Market Conditions

September 8, 2003

It has been such an unusual year with respect to the wholesale auto market that we hesitate to predict what the future holds. July and August have probably seen the most consistent and strong market we have had this year, a most unusual departure from what is usually a soft and uninspiring market period. But we are thankful and hopeful that the trend continues. 

September has already seen a slight downturn in the market and we think that trend will continue, but without the drastic swings we have sometimes seen in the past. Other than those lease returns coming back into the market in large numbers there is not a lot of product available. New vehicle sales continue to be slow and good trades are scarce. It seems that what new vehicle activity there is is fueled by people who really need a fresh vehicle because their old one has seen its best days. For the most part the trades we are seeing are older and have higher mileage and the word is that these "off" vehicles are very difficult to sell and have only a low price to attract buyers. 
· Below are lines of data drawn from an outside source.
(* ===== verification/Rbtree.v ===== *)
(** * Red-black trees: src/datastruct/rbtree.c, src/datastruct/rbtree.h

    The nodes live in a heap of [struct rb_node], with the cell [root->rb_node]
    beside it.  The two halves of each rebalancing routine are mirror images:
    they are written once, for a side.  The shape of the heap is a tree in a
    context (the path from a node up to the root), on which the balance is
    stated and proved. *)
From stdpp Require Import base tactics list numbers gmap fin_maps.
From S2P Require Import Prelude Lists.
Local Open Scope Z_scope.

Definition RB_RED : Z := 0.
Definition RB_BLACK : Z := 1.

Record rb_node := RbNode {
  rb_parent : Z;
  rb_color : Z;
  rb_right : Z;
  rb_left : Z;
}.

Record rb_state := RbState {
  rb_heap : gmap Z rb_node;
  rb_root : Z;  (* [root->rb_node] *)
}.

Inductive side := L | R.
#[global] Instance side_eq_dec : EqDecision side.
Proof. solve_decision. Defined.
Definition opp (d : side) : side := match d with L => R | R => L end.
Definition fld (d : side) (n : rb_node) : Z := match d with L => rb_left n | R => rb_right n end.
Definition with_fld (d : side) (v : Z) (n : rb_node) : rb_node :=
  match d with
  | L => RbNode (rb_parent n) (rb_color n) (rb_right n) v
  | R => RbNode (rb_parent n) (rb_color n) v (rb_left n)
  end.
Definition with_parent (v : Z) (n : rb_node) : rb_node :=
  RbNode v (rb_color n) (rb_right n) (rb_left n).
Definition with_color (v : Z) (n : rb_node) : rb_node :=
  RbNode (rb_parent n) v (rb_right n) (rb_left n).

Abbreviation rbM := (M rb_state).
Definition node_get (x : Z) : rbM rb_node := gets_opt (λ s, rb_heap s !! x).
Definition node_upd (x : Z) (f : rb_node → rb_node) : rbM unit :=
  modify_opt (λ s, (λ n, RbState (<[x := f n]> (rb_heap s)) (rb_root s)) <$> rb_heap s !! x).
Definition get_fld (d : side) (x : Z) : rbM Z := n ← node_get x; mret (fld d n).
Definition get_parent (x : Z) : rbM Z := n ← node_get x; mret (rb_parent n).
Definition get_color (x : Z) : rbM Z := n ← node_get x; mret (rb_color n).
Definition set_fld (d : side) (x v : Z) : rbM unit := node_upd x (with_fld d v).
Definition set_parent (x v : Z) : rbM unit := node_upd x (with_parent v).
Definition set_color (x v : Z) : rbM unit := node_upd x (with_color v).
Definition set_root (v : Z) : rbM unit := modify (λ s, RbState (rb_heap s) v).

(** [if (x) x->rb_parent = p;] *)
Definition reparent (x p : Z) : rbM unit :=
  if x =? NULL then mret tt else set_parent x p.
(** [if (parent) { if (old == parent->rb_left) ... else ... } else root->rb_node = ...],
    with the side that is tested first. *)
Definition relink (d : side) (parent old new : Z) : rbM unit :=
  if parent =? NULL then set_root new
  else
    c ← get_fld d parent;
    if old =? c then set_fld d parent new else set_fld (opp d) parent new.

(** [__rb_rotate_left] for [L], [__rb_rotate_right] for [R]. *)
Definition rotate (d : side) (node : Z) : rbM unit :=
  right ← get_fld (opp d) node;
  c ← get_fld d right;
  set_fld (opp d) node c;;
  reparent c node;;
  set_fld d right node;;
  p ← get_parent node;
  set_parent right p;;
  relink d p node right;;
  set_parent node right.
Definition __rb_rotate_left (node : Z) : rbM unit := rotate L node.
Definition __rb_rotate_right (node : Z) : rbM unit := rotate R node.

(** [x && x->rb_color == RB_RED] and [!x || x->rb_color == RB_BLACK] *)
Definition is_red (x : Z) : rbM bool :=
  if x =? NULL then mret false else c ← get_color x; mret (c =? RB_RED).
Definition is_black (x : Z) : rbM bool :=
  if x =? NULL then mret true else c ← get_color x; mret (c =? RB_BLACK).

(** Where [rb_link] points: to the root cell or to a child field. *)
Inductive rb_link := LinkRoot | LinkChild (d : side) (p : Z).

Definition rb_link_node (node parent : Z) (link : rb_link) : rbM unit :=
  node_upd node (λ _, RbNode parent RB_RED NULL NULL);;
  match link with
  | LinkRoot => set_root node
  | LinkChild d p => set_fld d p node
  end.

(** One iteration of [rb_insert_color] when [parent] is the child of
    [gparent] on side [d]; returns the new [node]. *)
Definition insert_fix (d : side) (node parent gparent : Z) : rbM Z :=
  uncle ← get_fld (opp d) gparent;
  ured ← is_red uncle;
  if (ured : bool) then
    set_color uncle RB_BLACK;;
    set_color parent RB_BLACK;;
    set_color gparent RB_RED;;
    mret gparent
  else
    c ← get_fld (opp d) parent;
    pn ← (if c =? node then rotate d parent;; mret (node, parent) else mret (parent, node));
    let '(parent, node) := pn in
    set_color parent RB_BLACK;;
    set_color gparent RB_RED;;
    rotate (opp d) gparent;;
    mret node.

Definition rb_insert_color (fuel : nat) (node : Z) : rbM unit :=
  loop fuel (λ node,
    parent ← get_parent node;
    pred ← is_red parent;
    if (pred : bool) then
      gparent ← get_parent parent;
      gl ← get_fld L gparent;
      node' ← insert_fix (if parent =? gl then L else R) node parent gparent;
      mret (inl node')
    else mret (inr tt)) node;;
  r ← gets rb_root;
  set_color r RB_BLACK.

(** One iteration of [__rb_erase_color] when [node] is the child of [parent]
    on side [d]: the next [node] and [parent], or the [node] after [break].
    [erase_last] starts where [other] has a red child on the far side,
    [erase_black] where [other] is black. *)
Definition erase_last (d : side) (parent other : Z) : rbM (Z * Z + Z) :=
  pc ← get_color parent;
  set_color other pc;;
  set_color parent RB_BLACK;;
  far ← get_fld (opp d) other;
  (if far =? NULL then mret tt else set_color far RB_BLACK);;
  rotate d parent;;
  r ← gets rb_root;
  mret (inr r).

Definition both_black (other : Z) : rbM bool :=
  ol ← get_fld L other;
  lb ← is_black ol;
  if (lb : bool) then or ← get_fld R other; is_black or else mret false.

Definition erase_black (d : side) (parent other : Z) : rbM (Z * Z + Z) :=
  both ← both_black other;
  if (both : bool) then
    set_color other RB_RED;;
    p' ← get_parent parent;
    mret (inl (parent, p'))
  else
    far ← get_fld (opp d) other;
    fb ← is_black far;
    other ← (if (fb : bool) then
               near ← get_fld d other;
               (if near =? NULL then mret tt else set_color near RB_BLACK);;
               set_color other RB_RED;;
               rotate (opp d) other;;
               get_fld (opp d) parent
             else mret other);
    erase_last d parent other.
Low mileage, good condition domestic cars are very scarce and bring a premium, but their more ordinary brethren, in terms of mileage and condition, are much more difficult to sell. Be careful of over-appraising them. Pretty much the same scenario applies to off-brand Japanese vehicles and the Korean brands. Because there is still a good deal of demand for the Toyotas and Hondas of the world, you can get a reasonable price for them even if they have a few flaws and are a bit up in mileage. 

The luxury market is still quite good with the exception of high mileage product. Unless you are dealing with a popular and scarce model, full mileage deducts may be in order. 

For some strange reason - probably relative scarcity and the lack of a really strong spring market - convertibles are holding their own and are much more stable than one would expect for this time of year. We would be very careful of speculating with them, however, for when they soften it may be quite severe. 

Last year saw the market bottom out from the middle of October to the middle of November. There were some great buys to be had during that period. It might be time to start getting lean in inventory so as to avoid selling during that period and in order to be in position to take advantage of some of those diminished prices.